Prompt:
The records follow. Print, word for word, the first line through the "Definition slice_1_m1 (s" line.
***** Data extract
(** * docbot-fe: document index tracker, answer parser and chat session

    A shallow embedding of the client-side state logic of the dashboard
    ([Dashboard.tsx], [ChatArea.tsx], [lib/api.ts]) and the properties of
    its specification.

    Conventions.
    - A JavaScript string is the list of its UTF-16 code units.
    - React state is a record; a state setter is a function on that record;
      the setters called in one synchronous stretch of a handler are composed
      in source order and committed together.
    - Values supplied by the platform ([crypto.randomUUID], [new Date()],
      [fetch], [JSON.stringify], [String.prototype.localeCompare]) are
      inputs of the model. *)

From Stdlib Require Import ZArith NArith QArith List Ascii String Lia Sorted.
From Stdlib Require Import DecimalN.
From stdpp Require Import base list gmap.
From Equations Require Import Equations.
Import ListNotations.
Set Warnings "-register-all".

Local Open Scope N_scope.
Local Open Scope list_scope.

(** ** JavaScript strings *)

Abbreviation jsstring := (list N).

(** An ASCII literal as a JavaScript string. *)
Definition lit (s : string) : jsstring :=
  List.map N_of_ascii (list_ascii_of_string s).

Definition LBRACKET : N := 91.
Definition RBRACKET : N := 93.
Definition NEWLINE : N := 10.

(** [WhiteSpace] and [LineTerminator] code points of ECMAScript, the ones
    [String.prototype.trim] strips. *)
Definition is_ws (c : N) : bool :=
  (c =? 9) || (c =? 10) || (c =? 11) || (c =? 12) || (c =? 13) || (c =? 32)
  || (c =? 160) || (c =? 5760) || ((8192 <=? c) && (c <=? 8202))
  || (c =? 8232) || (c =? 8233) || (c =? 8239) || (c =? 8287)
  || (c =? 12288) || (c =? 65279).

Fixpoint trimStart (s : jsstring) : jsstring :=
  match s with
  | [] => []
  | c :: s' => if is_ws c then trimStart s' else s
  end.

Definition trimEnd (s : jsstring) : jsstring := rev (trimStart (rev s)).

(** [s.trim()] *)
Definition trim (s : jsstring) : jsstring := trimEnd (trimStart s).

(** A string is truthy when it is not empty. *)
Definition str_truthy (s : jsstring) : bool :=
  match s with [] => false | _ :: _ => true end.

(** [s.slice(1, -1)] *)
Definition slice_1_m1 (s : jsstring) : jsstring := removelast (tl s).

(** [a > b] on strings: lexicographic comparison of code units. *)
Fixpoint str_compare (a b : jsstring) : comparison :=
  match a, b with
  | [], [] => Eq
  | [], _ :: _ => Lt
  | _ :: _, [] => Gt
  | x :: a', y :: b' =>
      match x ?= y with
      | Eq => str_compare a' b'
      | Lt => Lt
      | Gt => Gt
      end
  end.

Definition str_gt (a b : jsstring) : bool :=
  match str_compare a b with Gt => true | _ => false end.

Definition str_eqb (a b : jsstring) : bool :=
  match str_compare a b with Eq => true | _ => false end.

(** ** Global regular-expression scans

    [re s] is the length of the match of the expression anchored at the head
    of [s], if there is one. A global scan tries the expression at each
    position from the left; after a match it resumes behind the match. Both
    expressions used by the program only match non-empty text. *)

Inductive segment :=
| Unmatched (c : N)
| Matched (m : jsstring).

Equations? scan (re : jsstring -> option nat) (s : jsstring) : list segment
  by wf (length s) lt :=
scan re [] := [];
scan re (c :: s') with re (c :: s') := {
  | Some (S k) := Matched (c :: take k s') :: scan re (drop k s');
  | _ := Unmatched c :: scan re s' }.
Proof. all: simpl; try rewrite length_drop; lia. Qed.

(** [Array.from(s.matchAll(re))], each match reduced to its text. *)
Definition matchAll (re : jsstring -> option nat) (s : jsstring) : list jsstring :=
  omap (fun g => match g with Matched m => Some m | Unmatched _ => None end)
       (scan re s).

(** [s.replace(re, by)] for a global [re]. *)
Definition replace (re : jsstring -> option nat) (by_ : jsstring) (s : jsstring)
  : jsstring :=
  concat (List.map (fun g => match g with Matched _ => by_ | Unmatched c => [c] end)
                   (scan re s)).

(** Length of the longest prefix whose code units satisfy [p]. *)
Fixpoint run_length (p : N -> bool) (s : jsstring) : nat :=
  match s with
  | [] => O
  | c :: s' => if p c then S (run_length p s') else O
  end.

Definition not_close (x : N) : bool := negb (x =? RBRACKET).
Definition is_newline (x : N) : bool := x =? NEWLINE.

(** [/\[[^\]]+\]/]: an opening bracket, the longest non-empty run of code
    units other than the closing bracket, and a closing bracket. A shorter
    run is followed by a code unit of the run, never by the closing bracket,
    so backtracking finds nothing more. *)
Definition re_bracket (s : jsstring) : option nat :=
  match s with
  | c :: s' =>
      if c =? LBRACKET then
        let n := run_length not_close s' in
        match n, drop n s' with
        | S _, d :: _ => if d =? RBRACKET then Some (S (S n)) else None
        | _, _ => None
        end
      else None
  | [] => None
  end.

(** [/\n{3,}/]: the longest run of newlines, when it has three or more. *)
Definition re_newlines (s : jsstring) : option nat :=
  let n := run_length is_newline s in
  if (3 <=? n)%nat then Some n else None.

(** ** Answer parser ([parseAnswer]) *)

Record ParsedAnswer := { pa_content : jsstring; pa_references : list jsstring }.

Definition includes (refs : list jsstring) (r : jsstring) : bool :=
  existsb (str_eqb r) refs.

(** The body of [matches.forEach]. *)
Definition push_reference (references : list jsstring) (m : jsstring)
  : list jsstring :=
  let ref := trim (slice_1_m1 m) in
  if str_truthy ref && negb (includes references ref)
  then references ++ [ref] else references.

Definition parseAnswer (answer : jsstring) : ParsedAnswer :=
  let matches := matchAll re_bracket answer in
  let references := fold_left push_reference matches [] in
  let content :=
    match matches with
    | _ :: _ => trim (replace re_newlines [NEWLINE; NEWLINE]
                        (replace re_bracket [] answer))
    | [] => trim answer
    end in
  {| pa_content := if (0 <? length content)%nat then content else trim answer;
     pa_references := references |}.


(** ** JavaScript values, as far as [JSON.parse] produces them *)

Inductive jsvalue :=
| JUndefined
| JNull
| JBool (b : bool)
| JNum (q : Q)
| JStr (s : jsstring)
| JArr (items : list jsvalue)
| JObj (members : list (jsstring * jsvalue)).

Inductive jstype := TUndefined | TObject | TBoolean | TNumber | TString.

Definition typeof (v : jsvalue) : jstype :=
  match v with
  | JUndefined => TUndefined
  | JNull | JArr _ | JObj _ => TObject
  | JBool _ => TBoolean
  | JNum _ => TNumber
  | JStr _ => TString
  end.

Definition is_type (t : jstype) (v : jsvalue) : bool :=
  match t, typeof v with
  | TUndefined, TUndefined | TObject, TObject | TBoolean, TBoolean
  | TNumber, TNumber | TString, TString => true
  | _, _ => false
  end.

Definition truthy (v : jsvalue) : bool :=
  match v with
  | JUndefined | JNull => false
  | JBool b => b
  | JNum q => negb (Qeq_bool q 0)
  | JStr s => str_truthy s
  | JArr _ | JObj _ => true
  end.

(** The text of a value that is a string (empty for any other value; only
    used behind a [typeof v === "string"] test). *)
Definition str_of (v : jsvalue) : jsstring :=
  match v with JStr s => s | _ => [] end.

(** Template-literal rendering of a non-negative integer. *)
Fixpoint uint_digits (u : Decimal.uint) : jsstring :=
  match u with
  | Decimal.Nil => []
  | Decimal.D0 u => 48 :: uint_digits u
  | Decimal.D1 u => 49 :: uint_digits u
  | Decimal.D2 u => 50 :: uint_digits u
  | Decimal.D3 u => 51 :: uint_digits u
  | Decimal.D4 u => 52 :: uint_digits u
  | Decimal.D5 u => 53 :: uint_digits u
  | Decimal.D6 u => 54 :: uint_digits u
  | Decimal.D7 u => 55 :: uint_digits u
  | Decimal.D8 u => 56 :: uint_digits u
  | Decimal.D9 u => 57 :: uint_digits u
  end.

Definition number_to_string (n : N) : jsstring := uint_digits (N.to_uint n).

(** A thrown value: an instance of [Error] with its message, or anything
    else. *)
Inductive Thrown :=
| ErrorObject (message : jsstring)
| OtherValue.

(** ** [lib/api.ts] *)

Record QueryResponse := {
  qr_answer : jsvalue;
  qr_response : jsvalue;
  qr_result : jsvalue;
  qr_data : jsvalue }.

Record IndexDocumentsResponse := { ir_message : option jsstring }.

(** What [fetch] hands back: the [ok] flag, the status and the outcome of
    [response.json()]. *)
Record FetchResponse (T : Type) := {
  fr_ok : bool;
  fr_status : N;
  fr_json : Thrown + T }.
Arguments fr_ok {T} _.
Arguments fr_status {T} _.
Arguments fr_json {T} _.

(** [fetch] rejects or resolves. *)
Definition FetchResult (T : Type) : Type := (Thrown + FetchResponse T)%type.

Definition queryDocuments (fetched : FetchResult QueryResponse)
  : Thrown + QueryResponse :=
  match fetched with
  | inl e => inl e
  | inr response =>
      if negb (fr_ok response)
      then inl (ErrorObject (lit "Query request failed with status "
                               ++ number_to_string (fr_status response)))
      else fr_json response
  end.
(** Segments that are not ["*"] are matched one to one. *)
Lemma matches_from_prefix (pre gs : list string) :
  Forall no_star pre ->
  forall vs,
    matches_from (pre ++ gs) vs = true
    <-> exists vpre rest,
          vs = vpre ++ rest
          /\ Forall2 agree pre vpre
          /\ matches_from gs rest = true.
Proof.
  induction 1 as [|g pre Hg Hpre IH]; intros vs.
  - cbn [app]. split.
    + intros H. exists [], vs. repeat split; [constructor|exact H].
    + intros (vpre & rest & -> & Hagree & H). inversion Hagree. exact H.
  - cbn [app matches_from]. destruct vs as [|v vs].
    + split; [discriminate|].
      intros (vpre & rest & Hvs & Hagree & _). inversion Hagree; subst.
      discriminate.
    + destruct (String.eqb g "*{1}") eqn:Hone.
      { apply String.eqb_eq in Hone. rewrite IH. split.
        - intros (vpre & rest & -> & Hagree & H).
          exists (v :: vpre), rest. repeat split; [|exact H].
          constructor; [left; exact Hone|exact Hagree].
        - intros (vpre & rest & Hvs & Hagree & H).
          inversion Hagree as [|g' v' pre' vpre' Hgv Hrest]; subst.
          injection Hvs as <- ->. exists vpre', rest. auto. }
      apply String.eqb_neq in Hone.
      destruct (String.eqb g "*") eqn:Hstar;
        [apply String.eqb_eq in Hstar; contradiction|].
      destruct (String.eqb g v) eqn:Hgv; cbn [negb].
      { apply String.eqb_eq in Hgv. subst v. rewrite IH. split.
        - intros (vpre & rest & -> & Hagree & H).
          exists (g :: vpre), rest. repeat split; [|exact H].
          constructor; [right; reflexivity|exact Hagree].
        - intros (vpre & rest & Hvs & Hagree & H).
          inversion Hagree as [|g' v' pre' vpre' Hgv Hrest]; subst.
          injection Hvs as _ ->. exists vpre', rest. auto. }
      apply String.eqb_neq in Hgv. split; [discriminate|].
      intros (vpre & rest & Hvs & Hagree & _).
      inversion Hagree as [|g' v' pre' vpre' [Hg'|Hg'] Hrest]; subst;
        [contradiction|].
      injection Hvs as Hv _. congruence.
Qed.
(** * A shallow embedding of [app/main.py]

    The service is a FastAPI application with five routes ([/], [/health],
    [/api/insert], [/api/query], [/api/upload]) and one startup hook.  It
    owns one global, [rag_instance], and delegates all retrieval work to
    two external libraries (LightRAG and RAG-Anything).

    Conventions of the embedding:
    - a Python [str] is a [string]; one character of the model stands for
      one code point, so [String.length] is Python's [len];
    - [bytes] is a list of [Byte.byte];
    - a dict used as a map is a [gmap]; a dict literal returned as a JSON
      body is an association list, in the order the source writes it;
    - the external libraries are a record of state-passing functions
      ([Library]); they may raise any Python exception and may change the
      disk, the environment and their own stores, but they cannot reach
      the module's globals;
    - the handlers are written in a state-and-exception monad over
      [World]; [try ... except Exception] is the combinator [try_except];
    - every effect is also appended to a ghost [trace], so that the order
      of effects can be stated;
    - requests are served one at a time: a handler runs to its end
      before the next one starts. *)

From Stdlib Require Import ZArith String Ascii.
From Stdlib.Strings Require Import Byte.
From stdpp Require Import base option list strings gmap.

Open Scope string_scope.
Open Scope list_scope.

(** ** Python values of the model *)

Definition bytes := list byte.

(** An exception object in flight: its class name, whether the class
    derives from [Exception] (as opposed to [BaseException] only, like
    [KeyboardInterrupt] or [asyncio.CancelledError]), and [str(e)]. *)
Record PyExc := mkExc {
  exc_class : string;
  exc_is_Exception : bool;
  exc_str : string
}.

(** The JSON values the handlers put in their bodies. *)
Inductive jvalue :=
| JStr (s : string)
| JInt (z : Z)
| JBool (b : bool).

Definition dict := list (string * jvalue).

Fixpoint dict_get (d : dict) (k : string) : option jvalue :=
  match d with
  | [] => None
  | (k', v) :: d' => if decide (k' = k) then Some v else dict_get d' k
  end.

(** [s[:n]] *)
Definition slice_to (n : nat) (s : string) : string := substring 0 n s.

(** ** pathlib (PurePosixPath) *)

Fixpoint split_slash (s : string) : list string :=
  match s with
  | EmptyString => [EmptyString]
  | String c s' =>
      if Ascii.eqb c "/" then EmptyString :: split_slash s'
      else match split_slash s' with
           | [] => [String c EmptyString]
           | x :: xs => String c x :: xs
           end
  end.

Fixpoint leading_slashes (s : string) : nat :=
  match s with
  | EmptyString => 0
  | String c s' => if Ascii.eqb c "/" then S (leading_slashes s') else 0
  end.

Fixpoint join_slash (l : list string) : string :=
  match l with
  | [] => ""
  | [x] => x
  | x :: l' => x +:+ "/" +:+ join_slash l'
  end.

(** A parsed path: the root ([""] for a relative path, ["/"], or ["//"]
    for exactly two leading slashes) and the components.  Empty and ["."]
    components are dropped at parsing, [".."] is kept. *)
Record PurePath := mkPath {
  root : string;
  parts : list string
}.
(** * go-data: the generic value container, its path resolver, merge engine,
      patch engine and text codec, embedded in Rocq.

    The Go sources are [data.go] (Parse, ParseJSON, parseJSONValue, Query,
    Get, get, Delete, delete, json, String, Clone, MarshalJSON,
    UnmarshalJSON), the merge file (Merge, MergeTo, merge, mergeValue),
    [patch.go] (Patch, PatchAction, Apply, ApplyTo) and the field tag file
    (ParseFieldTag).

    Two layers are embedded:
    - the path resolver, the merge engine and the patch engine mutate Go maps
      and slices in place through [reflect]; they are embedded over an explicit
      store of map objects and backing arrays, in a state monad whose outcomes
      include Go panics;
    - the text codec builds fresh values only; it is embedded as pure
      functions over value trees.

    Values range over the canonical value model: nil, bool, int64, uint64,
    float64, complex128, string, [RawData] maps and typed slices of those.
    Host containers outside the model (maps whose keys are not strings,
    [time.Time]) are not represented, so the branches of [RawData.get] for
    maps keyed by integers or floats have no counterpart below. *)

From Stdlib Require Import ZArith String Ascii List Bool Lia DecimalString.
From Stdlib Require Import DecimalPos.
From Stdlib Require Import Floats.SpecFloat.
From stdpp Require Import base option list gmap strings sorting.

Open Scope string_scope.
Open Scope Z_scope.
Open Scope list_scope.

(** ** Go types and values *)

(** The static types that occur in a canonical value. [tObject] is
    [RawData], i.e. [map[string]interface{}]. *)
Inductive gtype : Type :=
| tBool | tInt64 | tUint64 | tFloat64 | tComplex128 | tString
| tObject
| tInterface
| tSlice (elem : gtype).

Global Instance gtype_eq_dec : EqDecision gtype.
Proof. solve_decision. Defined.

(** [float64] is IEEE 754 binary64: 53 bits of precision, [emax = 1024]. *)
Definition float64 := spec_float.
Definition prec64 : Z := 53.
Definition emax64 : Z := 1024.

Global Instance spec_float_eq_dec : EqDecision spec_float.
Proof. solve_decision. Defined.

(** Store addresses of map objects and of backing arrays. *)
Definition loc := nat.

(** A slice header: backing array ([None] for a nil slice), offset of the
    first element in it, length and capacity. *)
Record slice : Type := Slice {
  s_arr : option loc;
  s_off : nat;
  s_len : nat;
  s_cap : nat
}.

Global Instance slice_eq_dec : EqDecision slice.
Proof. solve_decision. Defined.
**********
Solution:
(** * docbot-fe: document index tracker, answer parser and chat session

    A shallow embedding of the client-side state logic of the dashboard
    ([Dashboard.tsx], [ChatArea.tsx], [lib/api.ts]) and the properties of
    its specification.

    Conventions.
    - A JavaScript string is the list of its UTF-16 code units.
    - React state is a record; a state setter is a function on that record;
      the setters called in one synchronous stretch of a handler are composed
      in source order and committed together.
    - Values supplied by the platform ([crypto.randomUUID], [new Date()],
      [fetch], [JSON.stringify], [String.prototype.localeCompare]) are
      inputs of the model. *)

From Stdlib Require Import ZArith NArith QArith List Ascii String Lia Sorted.
From Stdlib Require Import DecimalN.
From stdpp Require Import base list gmap.
From Equations Require Import Equations.
Import ListNotations.
Set Warnings "-register-all".

Local Open Scope N_scope.
Local Open Scope list_scope.

(** ** JavaScript strings *)

Abbreviation jsstring := (list N).

(** An ASCII literal as a JavaScript string. *)
Definition lit (s : string) : jsstring :=
  List.map N_of_ascii (list_ascii_of_string s).

Definition LBRACKET : N := 91.
Definition RBRACKET : N := 93.
Definition NEWLINE : N := 10.

(** [WhiteSpace] and [LineTerminator] code points of ECMAScript, the ones
    [String.prototype.trim] strips. *)
Definition is_ws (c : N) : bool :=
  (c =? 9) || (c =? 10) || (c =? 11) || (c =? 12) || (c =? 13) || (c =? 32)
  || (c =? 160) || (c =? 5760) || ((8192 <=? c) && (c <=? 8202))
  || (c =? 8232) || (c =? 8233) || (c =? 8239) || (c =? 8287)
  || (c =? 12288) || (c =? 65279).

Fixpoint trimStart (s : jsstring) : jsstring :=
  match s with
  | [] => []
  | c :: s' => if is_ws c then trimStart s' else s
  end.

Definition trimEnd (s : jsstring) : jsstring := rev (trimStart (rev s)).

(** [s.trim()] *)
Definition trim (s : jsstring) : jsstring := trimEnd (trimStart s).

(** A string is truthy when it is not empty. *)
Definition str_truthy (s : jsstring) : bool :=
  match s with [] => false | _ :: _ => true end.

(** [s.slice(1, -1)] *)
Definition slice_1_m1 (s : jsstring) : jsstring := removelast (tl s).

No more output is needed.